## Brief
Find each line below that includes "reaches", then copy it.

## Data extracts
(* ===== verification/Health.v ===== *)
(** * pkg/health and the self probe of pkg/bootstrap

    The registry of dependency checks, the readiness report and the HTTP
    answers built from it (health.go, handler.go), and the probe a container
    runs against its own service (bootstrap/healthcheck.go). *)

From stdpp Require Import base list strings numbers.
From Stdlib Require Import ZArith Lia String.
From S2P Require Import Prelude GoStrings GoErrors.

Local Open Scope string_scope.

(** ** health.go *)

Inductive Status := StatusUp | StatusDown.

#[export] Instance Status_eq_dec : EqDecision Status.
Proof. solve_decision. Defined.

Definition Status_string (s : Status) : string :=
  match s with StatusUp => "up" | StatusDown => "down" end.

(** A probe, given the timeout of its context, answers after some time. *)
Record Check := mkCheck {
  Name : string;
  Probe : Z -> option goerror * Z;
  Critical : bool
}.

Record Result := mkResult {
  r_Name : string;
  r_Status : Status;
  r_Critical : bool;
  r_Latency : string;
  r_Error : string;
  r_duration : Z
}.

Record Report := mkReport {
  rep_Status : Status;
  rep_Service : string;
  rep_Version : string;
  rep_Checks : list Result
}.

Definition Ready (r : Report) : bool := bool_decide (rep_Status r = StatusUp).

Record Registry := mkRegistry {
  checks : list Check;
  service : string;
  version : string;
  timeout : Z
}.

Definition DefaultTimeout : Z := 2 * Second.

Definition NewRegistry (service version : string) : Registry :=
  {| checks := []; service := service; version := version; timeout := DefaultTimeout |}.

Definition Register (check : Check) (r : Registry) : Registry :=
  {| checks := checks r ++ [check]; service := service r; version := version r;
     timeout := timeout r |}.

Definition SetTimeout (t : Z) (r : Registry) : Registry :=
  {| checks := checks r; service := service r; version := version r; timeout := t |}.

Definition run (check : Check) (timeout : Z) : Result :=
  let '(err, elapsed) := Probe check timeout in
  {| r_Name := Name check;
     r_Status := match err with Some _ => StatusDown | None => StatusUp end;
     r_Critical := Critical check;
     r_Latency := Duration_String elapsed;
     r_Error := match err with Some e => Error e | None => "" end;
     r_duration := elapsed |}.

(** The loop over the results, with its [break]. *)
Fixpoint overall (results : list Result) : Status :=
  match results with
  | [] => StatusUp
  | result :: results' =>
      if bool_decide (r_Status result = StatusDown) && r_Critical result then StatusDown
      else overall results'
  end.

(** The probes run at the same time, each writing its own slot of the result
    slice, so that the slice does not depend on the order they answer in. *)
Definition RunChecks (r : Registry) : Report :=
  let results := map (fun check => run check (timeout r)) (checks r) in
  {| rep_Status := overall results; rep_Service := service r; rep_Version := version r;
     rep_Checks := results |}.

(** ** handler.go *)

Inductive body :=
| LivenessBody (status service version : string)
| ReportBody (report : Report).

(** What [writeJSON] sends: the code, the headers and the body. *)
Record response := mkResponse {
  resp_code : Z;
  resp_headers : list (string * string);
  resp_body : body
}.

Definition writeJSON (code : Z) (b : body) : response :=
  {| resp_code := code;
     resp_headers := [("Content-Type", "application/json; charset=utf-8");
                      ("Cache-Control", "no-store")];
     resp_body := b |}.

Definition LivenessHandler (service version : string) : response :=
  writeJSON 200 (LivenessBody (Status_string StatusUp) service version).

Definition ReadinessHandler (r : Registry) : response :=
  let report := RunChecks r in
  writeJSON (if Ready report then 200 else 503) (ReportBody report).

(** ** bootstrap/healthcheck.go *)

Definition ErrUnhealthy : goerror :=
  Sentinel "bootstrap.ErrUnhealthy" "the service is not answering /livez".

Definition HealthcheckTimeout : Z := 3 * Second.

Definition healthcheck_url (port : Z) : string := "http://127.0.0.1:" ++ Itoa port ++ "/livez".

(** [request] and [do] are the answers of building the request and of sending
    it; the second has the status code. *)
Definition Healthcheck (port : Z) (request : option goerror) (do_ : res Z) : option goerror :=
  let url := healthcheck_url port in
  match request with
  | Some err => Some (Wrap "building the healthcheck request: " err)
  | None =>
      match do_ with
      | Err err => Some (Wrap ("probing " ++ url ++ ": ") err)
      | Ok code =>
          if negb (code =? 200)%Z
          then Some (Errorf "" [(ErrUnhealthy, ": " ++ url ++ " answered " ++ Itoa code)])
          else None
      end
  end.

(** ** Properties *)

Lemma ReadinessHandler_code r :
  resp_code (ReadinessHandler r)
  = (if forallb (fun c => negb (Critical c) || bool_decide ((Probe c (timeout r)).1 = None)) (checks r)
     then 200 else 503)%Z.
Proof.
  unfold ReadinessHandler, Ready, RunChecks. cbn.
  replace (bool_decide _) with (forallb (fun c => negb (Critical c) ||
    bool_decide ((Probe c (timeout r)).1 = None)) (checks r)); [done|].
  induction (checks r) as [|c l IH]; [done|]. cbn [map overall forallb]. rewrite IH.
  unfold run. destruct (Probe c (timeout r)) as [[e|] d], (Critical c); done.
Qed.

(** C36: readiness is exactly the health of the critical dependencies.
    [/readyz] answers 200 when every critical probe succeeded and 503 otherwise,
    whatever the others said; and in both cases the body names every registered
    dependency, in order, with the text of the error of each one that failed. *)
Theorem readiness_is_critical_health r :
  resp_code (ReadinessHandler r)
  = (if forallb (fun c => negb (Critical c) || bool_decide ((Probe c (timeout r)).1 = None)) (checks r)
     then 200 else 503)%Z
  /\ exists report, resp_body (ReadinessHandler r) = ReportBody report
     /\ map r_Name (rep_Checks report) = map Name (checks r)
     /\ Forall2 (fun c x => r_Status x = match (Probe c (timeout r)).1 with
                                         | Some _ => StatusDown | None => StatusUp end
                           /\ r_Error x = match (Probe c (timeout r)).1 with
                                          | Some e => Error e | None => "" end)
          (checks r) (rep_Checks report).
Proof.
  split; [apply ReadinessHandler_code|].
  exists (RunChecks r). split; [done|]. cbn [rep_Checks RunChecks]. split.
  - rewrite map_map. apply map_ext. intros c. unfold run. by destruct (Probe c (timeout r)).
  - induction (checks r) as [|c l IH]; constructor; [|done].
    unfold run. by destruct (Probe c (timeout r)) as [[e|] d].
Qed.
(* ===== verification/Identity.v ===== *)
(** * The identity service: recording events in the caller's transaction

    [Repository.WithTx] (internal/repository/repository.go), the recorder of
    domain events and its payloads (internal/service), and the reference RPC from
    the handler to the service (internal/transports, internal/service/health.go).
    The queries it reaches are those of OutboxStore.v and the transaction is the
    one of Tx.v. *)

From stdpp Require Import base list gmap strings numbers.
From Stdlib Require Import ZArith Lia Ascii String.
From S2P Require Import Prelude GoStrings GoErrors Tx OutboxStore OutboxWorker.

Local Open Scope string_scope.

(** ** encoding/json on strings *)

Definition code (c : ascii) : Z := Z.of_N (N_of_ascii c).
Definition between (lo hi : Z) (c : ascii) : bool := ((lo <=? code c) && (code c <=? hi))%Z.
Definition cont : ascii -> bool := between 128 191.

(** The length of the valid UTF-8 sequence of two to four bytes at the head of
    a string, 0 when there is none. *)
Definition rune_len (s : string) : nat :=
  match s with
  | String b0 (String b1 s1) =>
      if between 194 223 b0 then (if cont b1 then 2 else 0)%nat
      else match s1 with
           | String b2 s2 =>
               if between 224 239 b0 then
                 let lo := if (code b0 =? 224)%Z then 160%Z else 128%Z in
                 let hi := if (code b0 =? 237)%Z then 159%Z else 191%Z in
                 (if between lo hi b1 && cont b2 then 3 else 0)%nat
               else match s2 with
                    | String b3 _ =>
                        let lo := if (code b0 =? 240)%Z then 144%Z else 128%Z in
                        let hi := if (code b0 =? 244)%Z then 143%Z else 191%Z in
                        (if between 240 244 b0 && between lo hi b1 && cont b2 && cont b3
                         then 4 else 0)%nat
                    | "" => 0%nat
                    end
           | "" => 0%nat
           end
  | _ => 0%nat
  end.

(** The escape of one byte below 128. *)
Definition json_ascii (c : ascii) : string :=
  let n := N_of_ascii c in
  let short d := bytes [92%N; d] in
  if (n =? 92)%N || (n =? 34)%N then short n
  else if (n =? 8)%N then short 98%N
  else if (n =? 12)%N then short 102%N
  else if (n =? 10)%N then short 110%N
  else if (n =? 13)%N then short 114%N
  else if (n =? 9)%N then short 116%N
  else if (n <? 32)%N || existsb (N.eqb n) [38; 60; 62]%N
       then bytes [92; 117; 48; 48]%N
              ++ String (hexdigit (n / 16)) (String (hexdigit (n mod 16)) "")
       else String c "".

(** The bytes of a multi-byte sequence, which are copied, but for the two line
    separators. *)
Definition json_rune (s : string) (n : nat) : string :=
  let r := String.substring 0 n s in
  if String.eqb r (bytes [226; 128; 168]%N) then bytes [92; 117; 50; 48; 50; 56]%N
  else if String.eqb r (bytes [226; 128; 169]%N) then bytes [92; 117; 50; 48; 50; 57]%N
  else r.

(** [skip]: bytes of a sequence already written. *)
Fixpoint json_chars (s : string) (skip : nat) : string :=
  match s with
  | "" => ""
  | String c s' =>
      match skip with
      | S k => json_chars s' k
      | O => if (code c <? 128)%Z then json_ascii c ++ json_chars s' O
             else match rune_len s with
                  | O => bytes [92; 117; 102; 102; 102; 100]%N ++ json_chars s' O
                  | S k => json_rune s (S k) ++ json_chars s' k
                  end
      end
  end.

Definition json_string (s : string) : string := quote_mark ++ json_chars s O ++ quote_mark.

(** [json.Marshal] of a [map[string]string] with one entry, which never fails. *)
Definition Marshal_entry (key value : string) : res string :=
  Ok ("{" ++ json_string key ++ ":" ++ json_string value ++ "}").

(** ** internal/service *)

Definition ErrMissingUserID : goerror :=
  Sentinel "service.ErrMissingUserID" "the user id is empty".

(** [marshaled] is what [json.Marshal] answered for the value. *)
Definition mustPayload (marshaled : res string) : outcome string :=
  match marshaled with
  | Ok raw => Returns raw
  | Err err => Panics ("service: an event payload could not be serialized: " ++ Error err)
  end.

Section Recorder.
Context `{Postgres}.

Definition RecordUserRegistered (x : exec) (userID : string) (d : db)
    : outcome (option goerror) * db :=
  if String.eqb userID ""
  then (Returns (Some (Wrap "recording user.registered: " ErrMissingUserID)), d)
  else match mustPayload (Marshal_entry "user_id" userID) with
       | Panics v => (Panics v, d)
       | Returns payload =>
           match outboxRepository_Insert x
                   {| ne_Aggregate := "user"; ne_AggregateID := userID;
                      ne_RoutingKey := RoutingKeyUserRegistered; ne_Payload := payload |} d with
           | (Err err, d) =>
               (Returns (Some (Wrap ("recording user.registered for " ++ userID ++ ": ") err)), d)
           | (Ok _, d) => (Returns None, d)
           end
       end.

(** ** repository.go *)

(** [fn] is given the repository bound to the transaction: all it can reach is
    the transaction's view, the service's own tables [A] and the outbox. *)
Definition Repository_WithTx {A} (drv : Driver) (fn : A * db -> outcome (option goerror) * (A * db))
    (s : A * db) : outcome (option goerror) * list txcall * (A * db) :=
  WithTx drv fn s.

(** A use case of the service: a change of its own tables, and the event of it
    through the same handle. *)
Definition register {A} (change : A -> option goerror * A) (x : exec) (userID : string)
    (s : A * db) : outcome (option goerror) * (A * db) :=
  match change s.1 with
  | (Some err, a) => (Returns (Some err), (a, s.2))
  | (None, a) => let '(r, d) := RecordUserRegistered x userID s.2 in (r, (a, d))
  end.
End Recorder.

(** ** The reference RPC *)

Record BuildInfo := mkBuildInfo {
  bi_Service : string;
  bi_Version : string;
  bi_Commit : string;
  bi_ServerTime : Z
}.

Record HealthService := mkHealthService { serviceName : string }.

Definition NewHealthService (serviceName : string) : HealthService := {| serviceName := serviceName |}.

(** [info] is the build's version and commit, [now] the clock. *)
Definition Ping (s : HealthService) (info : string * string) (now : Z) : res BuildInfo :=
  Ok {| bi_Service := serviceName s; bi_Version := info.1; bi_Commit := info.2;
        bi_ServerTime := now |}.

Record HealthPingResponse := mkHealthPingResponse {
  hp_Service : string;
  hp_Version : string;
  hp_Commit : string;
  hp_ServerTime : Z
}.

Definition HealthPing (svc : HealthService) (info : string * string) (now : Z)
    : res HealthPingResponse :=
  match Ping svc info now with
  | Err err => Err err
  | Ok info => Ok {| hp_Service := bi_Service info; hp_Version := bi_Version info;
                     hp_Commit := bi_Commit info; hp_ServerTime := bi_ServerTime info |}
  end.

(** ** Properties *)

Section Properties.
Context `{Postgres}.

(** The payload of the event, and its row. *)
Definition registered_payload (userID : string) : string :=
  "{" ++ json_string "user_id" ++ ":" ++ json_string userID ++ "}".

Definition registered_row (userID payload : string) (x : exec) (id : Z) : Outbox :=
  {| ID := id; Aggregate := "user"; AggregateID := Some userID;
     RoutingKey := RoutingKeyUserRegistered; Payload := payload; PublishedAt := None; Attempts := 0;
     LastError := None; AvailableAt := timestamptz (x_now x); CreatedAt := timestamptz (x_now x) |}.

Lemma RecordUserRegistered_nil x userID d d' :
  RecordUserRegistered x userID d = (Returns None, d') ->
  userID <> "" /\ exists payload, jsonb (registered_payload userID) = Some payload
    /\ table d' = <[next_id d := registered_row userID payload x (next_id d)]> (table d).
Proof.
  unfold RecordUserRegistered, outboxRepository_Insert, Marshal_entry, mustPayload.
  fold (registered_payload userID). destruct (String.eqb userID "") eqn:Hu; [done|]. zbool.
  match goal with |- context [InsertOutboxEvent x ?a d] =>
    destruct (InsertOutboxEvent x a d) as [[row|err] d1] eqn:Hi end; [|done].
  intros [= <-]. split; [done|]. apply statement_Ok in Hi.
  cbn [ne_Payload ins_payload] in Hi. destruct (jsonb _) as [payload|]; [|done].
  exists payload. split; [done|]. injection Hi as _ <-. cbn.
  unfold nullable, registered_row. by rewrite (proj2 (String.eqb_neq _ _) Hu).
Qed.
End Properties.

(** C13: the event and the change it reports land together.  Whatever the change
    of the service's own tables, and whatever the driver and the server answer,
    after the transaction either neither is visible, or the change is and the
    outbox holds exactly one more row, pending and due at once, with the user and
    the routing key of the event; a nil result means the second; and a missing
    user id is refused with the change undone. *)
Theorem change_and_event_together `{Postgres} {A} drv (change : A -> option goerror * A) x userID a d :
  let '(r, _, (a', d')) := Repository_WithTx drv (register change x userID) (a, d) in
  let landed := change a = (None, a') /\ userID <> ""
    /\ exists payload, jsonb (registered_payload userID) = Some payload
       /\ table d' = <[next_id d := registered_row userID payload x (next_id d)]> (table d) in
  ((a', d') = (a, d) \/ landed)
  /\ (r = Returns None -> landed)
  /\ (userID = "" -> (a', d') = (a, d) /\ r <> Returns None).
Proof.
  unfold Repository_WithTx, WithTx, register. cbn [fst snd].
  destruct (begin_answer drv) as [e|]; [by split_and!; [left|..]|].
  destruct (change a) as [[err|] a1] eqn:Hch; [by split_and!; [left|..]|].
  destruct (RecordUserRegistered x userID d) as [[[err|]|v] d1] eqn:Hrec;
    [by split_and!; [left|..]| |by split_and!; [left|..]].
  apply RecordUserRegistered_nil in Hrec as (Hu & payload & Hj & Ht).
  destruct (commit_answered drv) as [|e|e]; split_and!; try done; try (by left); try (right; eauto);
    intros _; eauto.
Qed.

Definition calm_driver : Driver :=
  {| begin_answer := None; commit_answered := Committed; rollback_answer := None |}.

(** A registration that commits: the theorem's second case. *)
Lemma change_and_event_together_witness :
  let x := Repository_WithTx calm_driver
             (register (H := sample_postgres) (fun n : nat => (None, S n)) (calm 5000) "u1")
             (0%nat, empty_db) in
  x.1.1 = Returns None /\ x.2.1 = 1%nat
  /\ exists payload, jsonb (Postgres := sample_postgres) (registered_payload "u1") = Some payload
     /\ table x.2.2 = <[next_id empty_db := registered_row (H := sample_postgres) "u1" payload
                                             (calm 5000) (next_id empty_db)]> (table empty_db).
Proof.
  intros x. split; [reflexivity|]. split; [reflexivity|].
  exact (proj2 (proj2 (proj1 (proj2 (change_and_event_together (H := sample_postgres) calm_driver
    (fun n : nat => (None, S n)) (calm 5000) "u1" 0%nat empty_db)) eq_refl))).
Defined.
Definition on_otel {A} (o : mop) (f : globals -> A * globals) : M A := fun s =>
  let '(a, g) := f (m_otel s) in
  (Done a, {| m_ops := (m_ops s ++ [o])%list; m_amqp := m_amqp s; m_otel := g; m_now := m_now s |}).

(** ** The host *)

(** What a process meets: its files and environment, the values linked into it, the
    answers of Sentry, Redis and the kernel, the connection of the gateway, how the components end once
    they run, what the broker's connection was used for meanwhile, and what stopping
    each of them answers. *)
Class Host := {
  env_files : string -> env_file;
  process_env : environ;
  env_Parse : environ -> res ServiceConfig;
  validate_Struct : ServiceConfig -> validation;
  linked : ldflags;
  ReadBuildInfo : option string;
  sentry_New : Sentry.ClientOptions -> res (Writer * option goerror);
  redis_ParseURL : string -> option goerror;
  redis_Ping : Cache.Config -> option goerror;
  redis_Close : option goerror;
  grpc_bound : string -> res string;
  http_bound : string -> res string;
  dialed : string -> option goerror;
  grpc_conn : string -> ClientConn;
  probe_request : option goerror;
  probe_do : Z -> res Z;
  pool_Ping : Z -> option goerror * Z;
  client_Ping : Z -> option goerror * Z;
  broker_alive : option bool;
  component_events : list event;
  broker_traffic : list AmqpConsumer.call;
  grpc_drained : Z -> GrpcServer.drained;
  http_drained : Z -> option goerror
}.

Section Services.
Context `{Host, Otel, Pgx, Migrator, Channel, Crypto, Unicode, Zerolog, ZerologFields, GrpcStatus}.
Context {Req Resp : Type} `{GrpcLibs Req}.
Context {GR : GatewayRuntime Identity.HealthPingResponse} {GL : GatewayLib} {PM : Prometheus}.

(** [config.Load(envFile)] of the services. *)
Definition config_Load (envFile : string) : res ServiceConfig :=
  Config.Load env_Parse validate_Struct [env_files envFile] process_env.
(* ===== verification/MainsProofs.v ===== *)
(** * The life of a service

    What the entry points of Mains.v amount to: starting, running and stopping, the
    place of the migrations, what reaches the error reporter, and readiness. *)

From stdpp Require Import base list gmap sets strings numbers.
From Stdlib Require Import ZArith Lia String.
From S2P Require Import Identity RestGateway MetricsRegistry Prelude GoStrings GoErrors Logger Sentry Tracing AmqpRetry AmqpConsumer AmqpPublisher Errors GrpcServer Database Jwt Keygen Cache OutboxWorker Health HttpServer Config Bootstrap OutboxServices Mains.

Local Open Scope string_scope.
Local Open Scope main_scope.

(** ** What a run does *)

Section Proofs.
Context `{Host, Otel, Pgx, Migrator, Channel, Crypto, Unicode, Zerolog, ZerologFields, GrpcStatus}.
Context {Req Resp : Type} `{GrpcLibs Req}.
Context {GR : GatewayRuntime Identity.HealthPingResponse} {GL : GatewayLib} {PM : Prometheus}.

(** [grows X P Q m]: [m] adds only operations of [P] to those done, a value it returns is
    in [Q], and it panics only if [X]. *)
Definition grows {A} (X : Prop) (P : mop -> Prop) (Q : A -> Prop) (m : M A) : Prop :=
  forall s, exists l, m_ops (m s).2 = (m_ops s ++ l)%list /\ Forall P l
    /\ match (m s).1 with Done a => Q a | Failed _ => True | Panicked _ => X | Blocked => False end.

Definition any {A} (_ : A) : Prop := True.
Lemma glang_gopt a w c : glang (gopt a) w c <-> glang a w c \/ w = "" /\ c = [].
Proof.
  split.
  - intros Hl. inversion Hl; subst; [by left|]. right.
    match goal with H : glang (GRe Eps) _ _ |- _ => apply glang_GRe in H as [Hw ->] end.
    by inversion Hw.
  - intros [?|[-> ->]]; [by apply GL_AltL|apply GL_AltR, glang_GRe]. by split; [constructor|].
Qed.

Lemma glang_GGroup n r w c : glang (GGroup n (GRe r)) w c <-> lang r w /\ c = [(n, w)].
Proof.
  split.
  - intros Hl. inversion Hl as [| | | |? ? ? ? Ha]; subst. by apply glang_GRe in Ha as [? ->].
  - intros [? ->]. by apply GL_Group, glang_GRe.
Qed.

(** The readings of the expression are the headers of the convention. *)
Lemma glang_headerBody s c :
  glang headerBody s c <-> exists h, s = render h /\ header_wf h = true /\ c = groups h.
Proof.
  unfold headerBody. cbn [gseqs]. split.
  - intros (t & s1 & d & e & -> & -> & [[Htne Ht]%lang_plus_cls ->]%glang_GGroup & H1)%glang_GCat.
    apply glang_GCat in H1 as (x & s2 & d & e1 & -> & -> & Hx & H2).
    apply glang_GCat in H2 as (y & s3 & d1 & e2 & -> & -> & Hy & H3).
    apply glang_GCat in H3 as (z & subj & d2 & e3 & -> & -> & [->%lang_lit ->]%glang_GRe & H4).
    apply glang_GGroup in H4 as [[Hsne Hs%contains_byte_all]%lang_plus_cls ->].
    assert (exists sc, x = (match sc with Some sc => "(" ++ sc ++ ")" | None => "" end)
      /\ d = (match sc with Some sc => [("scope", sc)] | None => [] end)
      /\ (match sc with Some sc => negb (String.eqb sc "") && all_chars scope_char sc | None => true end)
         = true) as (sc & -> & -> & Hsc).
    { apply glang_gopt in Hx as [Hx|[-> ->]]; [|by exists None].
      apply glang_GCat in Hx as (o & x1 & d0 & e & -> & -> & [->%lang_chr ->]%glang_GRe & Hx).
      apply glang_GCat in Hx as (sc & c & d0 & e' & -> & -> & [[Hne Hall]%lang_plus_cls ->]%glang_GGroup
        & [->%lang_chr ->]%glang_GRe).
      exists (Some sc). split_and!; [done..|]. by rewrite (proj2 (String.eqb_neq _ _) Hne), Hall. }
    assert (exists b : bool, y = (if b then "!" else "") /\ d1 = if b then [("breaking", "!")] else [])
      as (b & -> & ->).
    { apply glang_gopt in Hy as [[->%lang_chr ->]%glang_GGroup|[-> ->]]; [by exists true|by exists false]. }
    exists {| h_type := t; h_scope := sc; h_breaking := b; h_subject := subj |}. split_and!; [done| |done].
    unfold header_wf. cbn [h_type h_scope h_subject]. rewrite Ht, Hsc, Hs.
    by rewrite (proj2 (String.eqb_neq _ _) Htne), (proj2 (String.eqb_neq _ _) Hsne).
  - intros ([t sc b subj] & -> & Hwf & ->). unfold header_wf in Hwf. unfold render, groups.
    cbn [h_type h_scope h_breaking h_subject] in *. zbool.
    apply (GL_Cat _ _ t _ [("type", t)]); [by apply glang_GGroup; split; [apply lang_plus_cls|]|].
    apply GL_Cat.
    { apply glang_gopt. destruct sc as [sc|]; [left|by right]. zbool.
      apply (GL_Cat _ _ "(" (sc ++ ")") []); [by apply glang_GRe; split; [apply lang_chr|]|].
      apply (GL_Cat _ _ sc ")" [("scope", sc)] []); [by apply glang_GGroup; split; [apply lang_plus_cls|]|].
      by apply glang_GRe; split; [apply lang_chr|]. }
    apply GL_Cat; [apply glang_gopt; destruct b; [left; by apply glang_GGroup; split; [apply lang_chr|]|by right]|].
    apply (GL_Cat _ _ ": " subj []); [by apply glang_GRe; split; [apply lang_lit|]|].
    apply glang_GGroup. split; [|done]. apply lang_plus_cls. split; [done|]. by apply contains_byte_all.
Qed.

## Output
    The queries it reaches are those of OutboxStore.v and the transaction is the
    place of the migrations, what reaches the error reporter, and readiness. *)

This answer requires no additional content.